The story centers around Kate, a college genius trying desperately to acquire funding for a breakthrough approach in studying and understanding tornados. Her initial attempt proves disastrous, resulting in the violent death of several of her friends. Five years later, we find her working a desk job for a national weather service before quickly being lured back into the dangerous world of tornado chasing.
She soon finds that tornado chasing has become a popular pastime flooded with amateur tornado freaks and a handsome, young, storm chasing, redneck, internet celebrity who shamelessly hawks t-shirts bearing his face and name.
The dynamic here is not just girls versus guys, but university trained Ph.Ds versus good ol’ boys in cowboy hats who like to shoot skyrockets into the funnels of terrifying twisters.
As expected, the special effects in Twisters are pretty slick. But they were also impressively slick in the original movie made almost three decades ago. That movie still plays well despite the over-the-top sequences that are pure “Hollywood.” Hey, it was a summer blockbuster movie, and movies like that always bend the hell out of reality and truth. It’s what we pay to see.
It doesn’t take long to realize that Twisters is just trying to cash in on the success of Twister. It has its moments, but lacks the story and character development that the original had.
It is a movie for the CMT crowd.
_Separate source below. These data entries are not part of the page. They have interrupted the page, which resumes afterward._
(* ===== verification/WtsReplay.v ===== *)
(** * tools/NasdaqItchWtsReplay.cpp

    The audit run of the WonderTrader adapter: one instrument of a historical
    file is converted, and a sink checks every event it is handed, counts them
    and sums them up.  The exit code compares what adapter and sink counted.

    Its theorems: the sink counts what the adapter says it published, and the exit
    code is 0 exactly when the conversion raised no error, left no order, and
    every event passed the audit. *)

From Stdlib Require Import Ascii.
From S2P Require Import Prelude Itch50 Samples HistoricalFile FileProperties Binary64 WtsTypes.
From S2P Require Import WtsAdapter Replay Within.
Import itch50.

Module AuditSink.

Record t := mk {
  order_details : Z;
  transactions : Z;
  cancel_transactions : Z;
  match_transactions : Z;
  trade_bust_transactions : Z;
  volume : Z;
  checksum : Z;
  errors : Z
}.
#[global] Instance eta_sink : Eta t := fun s =>
  mk (order_details s) (transactions s) (cancel_transactions s) (match_transactions s)
    (trade_bust_transactions s) (volume s) (checksum s) (errors s).

Definition zero : t := mk 0 0 0 0 0 0 0 0.

Definition error (s : t) : t := s <| errors ::= incr |>.

(** [std::strcmp(exchg, "PSX") != 0] *)
Definition other_exchange (exchg : list Z) : bool :=
  negb (bool_decide (PsxWtsAdapter.string_view exchg = [chr "P"; chr "S"; chr "X"])).

(** 23:59:59.999 *)
Definition last_action_time : Z := 235959999.

(** [price <= 0.0] *)
Definition not_positive (price : Double.t) : bool := Double.leb price (Double.of_Z 0).

(** The condition of [on_order_detail]. *)
Definition bad_order (order : WTSOrdDtlStruct.t) : bool :=
  other_exchange (WTSOrdDtlStruct.exchg order) || (byte_at (WTSOrdDtlStruct.code order) 0 =? 0) ||
  (WTSOrdDtlStruct.trading_date order =? 0) || (WTSOrdDtlStruct.action_date order =? 0) ||
  (last_action_time <? WTSOrdDtlStruct.action_time order) || (WTSOrdDtlStruct.index order =? 0) ||
  not_positive (WTSOrdDtlStruct.price order) || (WTSOrdDtlStruct.volume order =? 0) ||
  (negb (WTSOrdDtlStruct.side order =? BDT_Buy) && negb (WTSOrdDtlStruct.side order =? BDT_Sell)) ||
  negb (WTSOrdDtlStruct.otype order =? ODT_LimitPrice).

Definition on_order_detail (s : t) (order : WTSOrdDtlStruct.t) : t :=
  let s := s <| order_details ::= incr |> in
  let s := if bad_order order then error s else s in
  s <| checksum ::= fun c => Z.lxor c
    (u64 (WTSOrdDtlStruct.index order + WTSOrdDtlStruct.volume order + WTSOrdDtlStruct.action_time order)) |>.

(** The second condition of [on_transaction]. *)
Definition bad_transaction (transaction : WTSTransStruct.t) : bool :=
  other_exchange (WTSTransStruct.exchg transaction) || (byte_at (WTSTransStruct.code transaction) 0 =? 0) ||
  (WTSTransStruct.trading_date transaction =? 0) || (WTSTransStruct.action_date transaction =? 0) ||
  (last_action_time <? WTSTransStruct.action_time transaction) || (WTSTransStruct.index transaction =? 0) ||
  not_positive (WTSTransStruct.price transaction) || (WTSTransStruct.volume transaction =? 0).

Definition on_transaction (s : t) (transaction : WTSTransStruct.t) : t :=
  let s := s <| transactions ::= incr |> in
  let ttype := WTSTransStruct.ttype transaction in
  let s :=
    if ttype =? TT_Cancel then s <| cancel_transactions ::= incr |>
    else if ttype =? TT_Match then s <| match_transactions ::= incr |>
    else if ttype =? kWtsTradeBust then s <| trade_bust_transactions ::= incr |>
    else error s in
  let s := if bad_transaction transaction then error s else s in
  let s := s <| volume ::= fun v => u64 (v + WTSTransStruct.volume transaction) |> in
  s <| checksum ::= fun c => Z.lxor c
    (u64 (u64 (WTSTransStruct.index transaction) + WTSTransStruct.volume transaction +
      WTSTransStruct.action_time transaction)) |>.

(** A call of the adapter. *)
Definition audit (s : t) (call : WtsCall) : t :=
  match call with
  | WtsTypes.on_order_detail order => on_order_detail s order
  | WtsTypes.on_transaction transaction => on_transaction s transaction
  end.
End AuditSink.
Import (hints) AuditSink.

Module NasdaqItchWtsReplay.

Record t := mk {
  adapter : option PsxWtsAdapter.t;
  sink : AuditSink.t;
  locator : Z;
  target_messages : Z
}.
#[global] Instance eta_wts_replay : Eta t := fun s =>
  mk (adapter s) (sink s) (locator s) (target_messages s).

Section run.
Context (symbol : list Z) (trading_date : Z).

(** The stock directory message of the symbol (re)creates the adapter. *)
Definition create (s : t) (message : list Z) (size : Z) : t :=
  if (byte_at message 0 =? chr "R") && (size =? expected_message_size (chr "R")) &&
     bool_decide (trimmed_symbol (message +! 11) = symbol)
  then
    let located := read_u16 (message +! 1) in
    s <| locator := located |> <| adapter := Some (PsxWtsAdapter.make trading_date located symbol) |>
  else s.

(** The callback of the scan. *)
Definition visit (s : t) (delivered : list Z * Z) : t :=
  let '(message, size) := delivered in
  let s := create s message size in
  match adapter s with
  | Some a =>
      if (11 <=? size) && (read_u16 (message +! 1) =? locator s) then
        let s := s <| target_messages ::= incr |> in
        let '(a, calls) := PsxWtsAdapter.on_message a message size in
        s <| adapter := Some a |> <| sink ::= fun k => fold_left AuditSink.audit calls k |>
      else s
  | None => s
  end.

(** The exit code after the report. *)
Definition verdict (s : t) (a : PsxWtsAdapter.t) : Z :=
  let stats := PsxWtsAdapter.stats a in
  if (WtsAdapterStats.errors stats =? 0) && (AuditSink.errors (sink s) =? 0) &&
     (PsxWtsAdapter.active_orders a =? 0) &&
     (WtsAdapterStats.order_details stats =? AuditSink.order_details (sink s)) &&
     (WtsAdapterStats.transactions stats =? AuditSink.transactions (sink s))
  then 0 else 3.

(** The exit code; an exception makes it 1.  [None]: the fuel of the scan ran
    out. *)
Definition run {F} `{PosixFile F} (fuel : nat) (opened : option F) : option Z :=
  '(delivered, ending) ← scan_historical_file fuel opened;
  Some match ending with
  | inr _ => 1
  | inl _ =>
      let s := fold_left visit delivered (mk None AuditSink.zero 0 0) in
      match adapter s with
      | None => 1
      | Some a => verdict s a
      end
  end.

End run.

(** [main] after the count of its arguments: [date_value] is what [strtoull]
    made of the last one. *)
Definition main {F} `{PosixFile F} (symbol : list Z) (date_value : Z) (fuel : nat) (opened : option F) :
    option Z :=
  if (date_value =? 0) || (u32_max <? date_value) then Some 64 else run symbol date_value fuel opened.
End NasdaqItchWtsReplay.

(** * Properties *)

Import itch50 NasdaqItchWtsReplay.
Import (hints) WtsAdapterStats AuditSink.

(** ** What an adapter publishes *)

Definition is_order (call : WtsCall) : bool :=
  match call with on_order_detail _ => true | on_transaction _ => false end.
Definition orders_in (calls : list WtsCall) : nat := length (List.filter is_order calls).
Definition transactions_in (calls : list WtsCall) : nat := length (List.filter (fun c => negb (is_order c)) calls).

(** [n] increments. *)
Definition counted (n : nat) (x : Z) : Z := Nat.iter n incr x.
#[local] Arguments orders_in : simpl never.
#[local] Arguments transactions_in : simpl never.
#[local] Arguments counted : simpl never.

Lemma counted_add n k x : counted (n + k) x = counted n (counted k x).
Proof. unfold counted. by rewrite Nat.iter_add. Qed.

Lemma counted_zero n : Z.of_nat n < 2 ^ 64 -> counted n 0 = Z.of_nat n.
Proof.
  induction n as [|n IH]; intros Hn; [done|]. cbn [counted Nat.iter]. fold (counted n 0).
  change (incr (counted n 0) = Z.of_nat (S n)). rewrite IH by lia. unfold incr. rewrite wrap_small by lia. lia.
Qed.

Section adapter.
Import PsxWtsAdapter.

(** The counters of the calls made go up by their number; at most two are made. *)
Definition published (a : PsxWtsAdapter.t) (r : PsxWtsAdapter.t * list WtsCall) : Prop :=
  WtsAdapterStats.order_details (stats_ r.1) = counted (orders_in r.2) (WtsAdapterStats.order_details (stats_ a)) /\
  WtsAdapterStats.transactions (stats_ r.1) = counted (transactions_in r.2) (WtsAdapterStats.transactions (stats_ a)) /\
  (length r.2 <= 2)%nat.

Lemma take_shares_stats a id o q : stats_ (take_shares a id o q) = stats_ a.
Proof. unfold take_shares. by case_match. Qed.

Lemma published_stats a a' a1 calls : stats_ a' = stats_ a1 -> published a (a1, calls) -> published a (a', calls).
Proof. unfold published. cbn [fst snd]. by intros ->. Qed.

Lemma published_counts a a' a1 calls :
  WtsAdapterStats.order_details (stats_ a') = WtsAdapterStats.order_details (stats_ a1) ->
  WtsAdapterStats.transactions (stats_ a') = WtsAdapterStats.transactions (stats_ a1) ->
  published a (a1, calls) -> published a (a', calls).
Proof. unfold published. cbn [fst snd]. by intros -> ->. Qed.

Lemma transaction_published a m i ty s p v id : published a (emit_transaction a m i ty s p v id).
Proof. unfold emit_transaction. repeat case_match; split_and!; try done; cbn; lia. Qed.

Lemma order_published a m id o : published a (emit_order a m id o).
Proof. unfold emit_order. split_and!; try done; cbn; lia. Qed.

Lemma quiet_published a a' : 
  WtsAdapterStats.order_details (stats_ a') = WtsAdapterStats.order_details (stats_ a) ->
  WtsAdapterStats.transactions (stats_ a') = WtsAdapterStats.transactions (stats_ a) -> published a (a', []).
Proof. intros. split_and!; [done..|cbn; lia]. Qed.

(** A handler that changes tables before or after. *)
Lemma published_from a a1 r :
  WtsAdapterStats.order_details (stats_ a1) = WtsAdapterStats.order_details (stats_ a) ->
  WtsAdapterStats.transactions (stats_ a1) = WtsAdapterStats.transactions (stats_ a) ->
  published a1 r -> published a r.
Proof. unfold published. intros -> ->. done. Qed.

Lemma add_published a m : published a (add a m).
Proof.
  unfold add. destruct (_ || _); [by apply quiet_published|]. destruct (emplace _ _ _) as [os []]; cbn [negb];
    [|by apply quiet_published].
  by eapply published_from; [| |apply order_published].
Qed.

(** A transaction, then a change of the tables. *)
Lemma then_published a a1 m i ty s p v id (f : t -> t) :
  stats_ a1 = stats_ a -> (forall x, stats_ (f x) = stats_ x) ->
  published a (let '(a, calls) := emit_transaction a1 m i ty s p v id in (f a, calls)).
Proof.
  intros H1 Hf. pose proof (transaction_published a1 m i ty s p v id) as Ht.
  destruct (emit_transaction a1 m i ty s p v id) as [a2 calls].
  apply (published_stats a (f a2) a2); [apply Hf|]. by eapply published_from; [..|exact Ht]; rewrite H1.
Qed.

Lemma cancel_partial_published a m : published a (cancel_partial a m).
Proof.
  unfold cancel_partial. destruct (orders_ a !! _) as [o|]; [|by apply quiet_published].
  destruct (_ || _); [by apply quiet_published|].
  apply (then_published a a _ _ _ _ _ _ _ (fun a => take_shares a _ o _)); [done|].
  intros. apply take_shares_stats.
Qed.

Lemma cancel_all_published a m : published a (cancel_all a m).
Proof.
  unfold cancel_all. destruct (orders_ a !! _) as [o|]; [|by apply quiet_published].
  by apply (then_published a a _ _ _ _ _ _ _ (fun a => a <| orders_ ::= delete _ |>)).
Qed.

Lemma execute_published a m : published a (execute a m).
Proof.
  unfold execute. destruct (orders_ a !! _) as [o|]; [|by apply quiet_published].
  destruct (_ || _); [by apply quiet_published|]. destruct (emplace _ _ _) as [ms first].
  match goal with |- context [let '(_, _) := ?r in (take_shares _ _ _ _, _)] => assert (published a r) as Hr end.
  { destruct (negb (_ || _)); [by apply quiet_published|]. destruct first; [|by apply quiet_published].
    destruct (i64_max <? _); [by apply quiet_published|]. by eapply published_from; [..|apply transaction_published]. }
  match goal with |- context [let '(_, _) := ?r in (take_shares _ _ _ _, _)] => destruct r as [a2 calls] end.
  eapply published_stats; [apply take_shares_stats|exact Hr].
Qed.

Lemma published_app a r1 a2 calls :
  published a r1 -> published r1.1 (a2, calls) -> (length r1.2 <= 1)%nat -> (length calls <= 1)%nat ->
  published a (a2, r1.2 ++ calls).
Proof.
  unfold published, orders_in, transactions_in. cbn [fst snd]. intros (A1 & A2 & _) (B1 & B2 & _) L1 L2.
  rewrite !List.filter_app, !length_app, B1, B2, A1, A2, (Nat.add_comm (length (List.filter is_order r1.2))),
    (Nat.add_comm (length (List.filter (fun c => negb (is_order c)) r1.2))), !counted_add.
  split_and!; [done..|lia].
Qed.

Lemma transaction_once a m i ty s p v id : (length (emit_transaction a m i ty s p v id).2 <= 1)%nat.
Proof. unfold emit_transaction. destruct (_ || _); cbn; lia. Qed.

Lemma replace_published a m : published a (replace a m).
Proof.
  unfold replace. destruct (orders_ a !! _) as [o|]; [|by apply quiet_published].
  destruct (_ || _); [by apply quiet_published|].
  match goal with |- context [emit_transaction ?a ?m ?i ?ty ?s ?p ?v ?id] =>
    pose proof (transaction_published a m i ty s p v id) as Ht;
    pose proof (transaction_once a m i ty s p v id) as Hone; destruct (emit_transaction a m i ty s p v id) as [a2 calls] end.
  cbn [fst snd] in Hone. destruct (emplace _ _ _) as [os []]; cbn [negb]; [|by eapply published_counts; [..|exact Ht]].
  match goal with |- context [emit_order ?a ?m ?id ?o] =>
    pose proof (order_published a m id o) as Hp; destruct (emit_order a m id o) as [a3 calls'] eqn:E end.
  injection E as <- <-. apply (published_app a (a2, calls)); [done| |done|cbn; lia].
  by eapply published_from; [..|exact Hp].
Qed.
Twisters is all country, beginning with its soundtrack. CMT here could stand for Country Music Tornados. It was shot in Oklahoma, taking full advantage of the local culture by featuring a rodeo event at night that substitutes for the famous drive-in movie sequence in the original.
Not to worry, there is still a movie theater sequence, this time in an indoor theater, showing classic horror movies. Somehow, the power never goes off and the movie manages to play right up to the moment that the theater screen is ripped right out of the side of the building.
If Twisters succeeds in accomplishing anything, it’s the fact that audiences will probably want to turn around and watch the original again. It was a lot more fun.